Keeping every word the same, return the listing from its first line until the line holding "value that section" has been returned as well.

━━ Input material ━━

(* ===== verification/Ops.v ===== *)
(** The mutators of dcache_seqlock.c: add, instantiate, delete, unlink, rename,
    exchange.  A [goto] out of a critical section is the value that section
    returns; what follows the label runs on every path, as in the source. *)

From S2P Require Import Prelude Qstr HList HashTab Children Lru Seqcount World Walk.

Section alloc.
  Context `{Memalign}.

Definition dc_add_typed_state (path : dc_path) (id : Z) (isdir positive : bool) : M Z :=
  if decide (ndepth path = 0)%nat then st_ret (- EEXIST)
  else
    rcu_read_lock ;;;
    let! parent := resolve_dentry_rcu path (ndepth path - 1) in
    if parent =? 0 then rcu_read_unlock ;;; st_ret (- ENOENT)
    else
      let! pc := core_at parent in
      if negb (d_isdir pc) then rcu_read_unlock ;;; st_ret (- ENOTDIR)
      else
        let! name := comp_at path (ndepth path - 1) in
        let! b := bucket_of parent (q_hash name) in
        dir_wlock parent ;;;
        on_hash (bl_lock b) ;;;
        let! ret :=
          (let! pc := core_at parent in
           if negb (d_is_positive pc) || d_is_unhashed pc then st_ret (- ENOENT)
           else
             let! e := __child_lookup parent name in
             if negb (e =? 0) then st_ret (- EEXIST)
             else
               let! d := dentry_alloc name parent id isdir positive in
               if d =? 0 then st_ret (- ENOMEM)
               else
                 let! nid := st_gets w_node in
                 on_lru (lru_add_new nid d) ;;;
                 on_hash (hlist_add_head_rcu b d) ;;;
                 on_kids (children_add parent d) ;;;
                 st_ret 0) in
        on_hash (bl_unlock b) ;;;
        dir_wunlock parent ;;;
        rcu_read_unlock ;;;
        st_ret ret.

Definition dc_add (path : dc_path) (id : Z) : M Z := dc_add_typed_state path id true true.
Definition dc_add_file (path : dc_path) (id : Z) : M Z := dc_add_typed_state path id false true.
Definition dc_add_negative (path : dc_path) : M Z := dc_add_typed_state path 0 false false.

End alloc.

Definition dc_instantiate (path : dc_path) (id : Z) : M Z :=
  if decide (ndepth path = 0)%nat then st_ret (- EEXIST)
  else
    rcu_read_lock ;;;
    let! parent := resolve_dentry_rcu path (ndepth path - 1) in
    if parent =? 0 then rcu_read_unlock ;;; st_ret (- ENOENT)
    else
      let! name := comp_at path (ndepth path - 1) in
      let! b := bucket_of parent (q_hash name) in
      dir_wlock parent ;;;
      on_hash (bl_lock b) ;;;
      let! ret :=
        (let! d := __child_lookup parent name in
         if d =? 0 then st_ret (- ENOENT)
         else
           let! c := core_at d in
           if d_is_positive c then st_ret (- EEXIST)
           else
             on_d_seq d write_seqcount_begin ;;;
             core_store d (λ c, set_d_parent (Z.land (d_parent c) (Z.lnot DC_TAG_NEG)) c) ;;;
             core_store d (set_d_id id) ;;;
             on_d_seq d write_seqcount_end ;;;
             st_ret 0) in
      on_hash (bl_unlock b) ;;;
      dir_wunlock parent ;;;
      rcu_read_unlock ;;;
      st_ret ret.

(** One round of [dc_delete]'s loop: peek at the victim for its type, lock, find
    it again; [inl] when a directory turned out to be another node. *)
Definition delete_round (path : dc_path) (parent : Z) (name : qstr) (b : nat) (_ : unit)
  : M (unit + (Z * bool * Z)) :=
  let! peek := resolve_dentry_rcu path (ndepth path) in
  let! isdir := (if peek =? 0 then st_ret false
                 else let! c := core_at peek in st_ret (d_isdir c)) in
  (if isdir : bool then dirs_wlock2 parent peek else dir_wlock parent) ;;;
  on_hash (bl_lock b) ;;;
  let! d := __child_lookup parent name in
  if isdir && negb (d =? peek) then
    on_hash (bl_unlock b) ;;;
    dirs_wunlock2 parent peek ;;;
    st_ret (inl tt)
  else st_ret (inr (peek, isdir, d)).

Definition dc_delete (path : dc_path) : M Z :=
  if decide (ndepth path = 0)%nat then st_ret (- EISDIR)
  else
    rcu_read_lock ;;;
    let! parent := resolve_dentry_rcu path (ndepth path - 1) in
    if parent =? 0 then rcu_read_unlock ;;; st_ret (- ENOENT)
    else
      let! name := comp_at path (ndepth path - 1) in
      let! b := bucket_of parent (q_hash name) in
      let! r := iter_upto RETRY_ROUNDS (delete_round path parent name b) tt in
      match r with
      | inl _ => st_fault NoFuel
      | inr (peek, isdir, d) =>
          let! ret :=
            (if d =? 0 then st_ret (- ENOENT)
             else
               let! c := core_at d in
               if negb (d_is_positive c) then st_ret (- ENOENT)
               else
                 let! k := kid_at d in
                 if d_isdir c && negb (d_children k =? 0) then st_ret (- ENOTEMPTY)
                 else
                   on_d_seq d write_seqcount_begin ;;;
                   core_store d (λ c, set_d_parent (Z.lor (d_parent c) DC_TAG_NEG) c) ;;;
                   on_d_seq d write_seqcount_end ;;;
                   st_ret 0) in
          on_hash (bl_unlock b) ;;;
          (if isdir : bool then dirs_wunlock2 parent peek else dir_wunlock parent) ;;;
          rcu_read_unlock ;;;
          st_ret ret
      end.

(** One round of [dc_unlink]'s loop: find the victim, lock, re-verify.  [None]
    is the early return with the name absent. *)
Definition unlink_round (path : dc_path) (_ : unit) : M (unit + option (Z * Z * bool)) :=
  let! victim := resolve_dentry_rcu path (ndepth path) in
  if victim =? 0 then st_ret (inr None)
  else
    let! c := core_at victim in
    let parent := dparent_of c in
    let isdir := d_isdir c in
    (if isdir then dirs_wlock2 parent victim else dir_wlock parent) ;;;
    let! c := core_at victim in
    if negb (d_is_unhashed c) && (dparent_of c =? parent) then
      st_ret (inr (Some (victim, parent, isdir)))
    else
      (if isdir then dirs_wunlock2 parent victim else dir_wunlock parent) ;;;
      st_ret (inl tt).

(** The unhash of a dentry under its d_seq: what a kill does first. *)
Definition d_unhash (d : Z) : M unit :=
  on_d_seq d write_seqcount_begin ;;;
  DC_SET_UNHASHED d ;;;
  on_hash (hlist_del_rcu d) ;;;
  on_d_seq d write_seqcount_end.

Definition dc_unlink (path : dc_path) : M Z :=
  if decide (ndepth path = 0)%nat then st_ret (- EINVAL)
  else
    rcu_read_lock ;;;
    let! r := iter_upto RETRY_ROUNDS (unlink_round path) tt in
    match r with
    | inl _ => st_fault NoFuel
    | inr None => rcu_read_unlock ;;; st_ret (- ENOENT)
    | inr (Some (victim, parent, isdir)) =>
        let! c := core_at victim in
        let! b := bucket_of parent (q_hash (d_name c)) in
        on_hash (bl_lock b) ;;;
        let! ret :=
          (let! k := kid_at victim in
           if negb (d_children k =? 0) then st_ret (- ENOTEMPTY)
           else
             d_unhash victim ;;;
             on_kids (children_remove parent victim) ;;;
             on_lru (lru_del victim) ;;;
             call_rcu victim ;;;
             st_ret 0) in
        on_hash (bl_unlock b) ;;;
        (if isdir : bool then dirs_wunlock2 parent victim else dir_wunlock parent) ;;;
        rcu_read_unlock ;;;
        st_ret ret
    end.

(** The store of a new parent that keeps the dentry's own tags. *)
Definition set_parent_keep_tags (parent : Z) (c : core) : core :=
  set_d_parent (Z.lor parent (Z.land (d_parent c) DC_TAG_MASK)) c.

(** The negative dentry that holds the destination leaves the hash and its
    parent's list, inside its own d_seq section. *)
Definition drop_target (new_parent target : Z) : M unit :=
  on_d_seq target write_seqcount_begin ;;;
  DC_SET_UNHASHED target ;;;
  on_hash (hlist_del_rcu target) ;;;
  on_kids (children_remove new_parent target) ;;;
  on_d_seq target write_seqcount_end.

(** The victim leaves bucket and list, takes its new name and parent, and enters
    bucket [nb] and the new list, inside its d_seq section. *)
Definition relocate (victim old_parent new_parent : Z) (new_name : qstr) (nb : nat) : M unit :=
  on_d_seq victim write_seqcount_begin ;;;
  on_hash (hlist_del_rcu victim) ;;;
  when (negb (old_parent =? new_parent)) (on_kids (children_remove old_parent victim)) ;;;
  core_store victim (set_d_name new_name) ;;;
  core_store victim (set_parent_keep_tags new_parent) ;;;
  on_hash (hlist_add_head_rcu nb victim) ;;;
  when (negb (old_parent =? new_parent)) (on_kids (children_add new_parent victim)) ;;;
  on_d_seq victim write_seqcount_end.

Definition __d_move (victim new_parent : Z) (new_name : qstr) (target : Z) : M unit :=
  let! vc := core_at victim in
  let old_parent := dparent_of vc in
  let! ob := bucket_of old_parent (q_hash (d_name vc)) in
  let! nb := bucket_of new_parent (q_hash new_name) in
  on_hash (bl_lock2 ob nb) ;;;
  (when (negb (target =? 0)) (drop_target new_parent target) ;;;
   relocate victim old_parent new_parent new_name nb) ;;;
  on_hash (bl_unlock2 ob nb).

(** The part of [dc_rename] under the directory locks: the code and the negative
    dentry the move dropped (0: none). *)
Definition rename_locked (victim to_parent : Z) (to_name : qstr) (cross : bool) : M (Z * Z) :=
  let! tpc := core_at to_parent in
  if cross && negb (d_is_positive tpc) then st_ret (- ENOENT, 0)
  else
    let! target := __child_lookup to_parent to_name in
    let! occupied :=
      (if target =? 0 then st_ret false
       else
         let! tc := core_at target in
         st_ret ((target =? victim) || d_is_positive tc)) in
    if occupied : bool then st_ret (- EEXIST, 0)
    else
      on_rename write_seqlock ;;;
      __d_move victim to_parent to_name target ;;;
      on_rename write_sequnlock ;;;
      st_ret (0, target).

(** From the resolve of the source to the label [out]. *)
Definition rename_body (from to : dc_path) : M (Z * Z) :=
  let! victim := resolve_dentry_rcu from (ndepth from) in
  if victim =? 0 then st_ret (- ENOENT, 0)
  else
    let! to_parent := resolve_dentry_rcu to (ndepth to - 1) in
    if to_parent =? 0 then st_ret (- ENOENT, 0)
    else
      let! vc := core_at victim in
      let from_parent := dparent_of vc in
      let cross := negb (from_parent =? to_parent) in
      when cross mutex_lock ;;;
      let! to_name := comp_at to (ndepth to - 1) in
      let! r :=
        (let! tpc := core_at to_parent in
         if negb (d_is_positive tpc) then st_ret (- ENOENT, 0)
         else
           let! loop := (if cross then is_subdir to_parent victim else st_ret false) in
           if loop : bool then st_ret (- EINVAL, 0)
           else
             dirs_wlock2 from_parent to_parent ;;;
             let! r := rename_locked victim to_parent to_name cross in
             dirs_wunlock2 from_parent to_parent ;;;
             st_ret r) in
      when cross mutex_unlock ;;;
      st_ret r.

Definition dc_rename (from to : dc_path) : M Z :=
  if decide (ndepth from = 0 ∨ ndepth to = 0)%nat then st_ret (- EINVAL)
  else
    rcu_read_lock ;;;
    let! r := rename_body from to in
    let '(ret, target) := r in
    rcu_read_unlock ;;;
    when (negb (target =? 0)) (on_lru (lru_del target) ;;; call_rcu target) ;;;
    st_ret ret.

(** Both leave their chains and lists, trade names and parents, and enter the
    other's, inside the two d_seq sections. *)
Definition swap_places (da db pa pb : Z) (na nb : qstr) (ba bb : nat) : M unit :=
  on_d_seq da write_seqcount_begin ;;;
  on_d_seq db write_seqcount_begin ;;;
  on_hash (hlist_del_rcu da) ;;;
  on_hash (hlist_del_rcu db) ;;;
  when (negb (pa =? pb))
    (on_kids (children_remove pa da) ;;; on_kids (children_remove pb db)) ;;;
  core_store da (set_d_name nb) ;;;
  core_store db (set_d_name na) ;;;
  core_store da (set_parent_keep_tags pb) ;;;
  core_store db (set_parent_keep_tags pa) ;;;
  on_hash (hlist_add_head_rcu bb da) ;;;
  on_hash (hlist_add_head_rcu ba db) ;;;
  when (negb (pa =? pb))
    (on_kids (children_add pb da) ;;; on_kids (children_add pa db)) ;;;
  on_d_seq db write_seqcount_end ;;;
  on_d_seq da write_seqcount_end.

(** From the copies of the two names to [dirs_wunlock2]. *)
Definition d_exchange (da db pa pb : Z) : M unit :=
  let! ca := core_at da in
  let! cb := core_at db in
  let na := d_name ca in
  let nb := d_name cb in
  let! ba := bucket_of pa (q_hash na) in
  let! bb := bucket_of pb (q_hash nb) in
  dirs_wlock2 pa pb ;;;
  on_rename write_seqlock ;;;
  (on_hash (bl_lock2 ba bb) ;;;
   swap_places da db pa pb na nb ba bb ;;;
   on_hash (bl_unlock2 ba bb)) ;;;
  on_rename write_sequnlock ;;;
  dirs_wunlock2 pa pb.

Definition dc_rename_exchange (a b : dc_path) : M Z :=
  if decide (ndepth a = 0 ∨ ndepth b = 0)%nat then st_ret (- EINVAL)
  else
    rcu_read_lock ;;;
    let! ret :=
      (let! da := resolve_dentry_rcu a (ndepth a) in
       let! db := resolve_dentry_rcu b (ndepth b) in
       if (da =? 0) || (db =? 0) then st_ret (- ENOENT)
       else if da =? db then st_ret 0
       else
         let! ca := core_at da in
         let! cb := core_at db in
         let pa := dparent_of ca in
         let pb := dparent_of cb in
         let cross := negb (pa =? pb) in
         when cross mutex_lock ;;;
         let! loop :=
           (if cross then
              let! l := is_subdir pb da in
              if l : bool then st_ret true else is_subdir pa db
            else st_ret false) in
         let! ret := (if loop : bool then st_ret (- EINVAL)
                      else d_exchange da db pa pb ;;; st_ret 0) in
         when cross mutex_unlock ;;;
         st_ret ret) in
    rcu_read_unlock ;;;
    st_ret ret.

━━━

*Written response*.
(* ===== verification/Ops.v ===== *)
(** The mutators of dcache_seqlock.c: add, instantiate, delete, unlink, rename,
    exchange.  A [goto] out of a critical section is the value that section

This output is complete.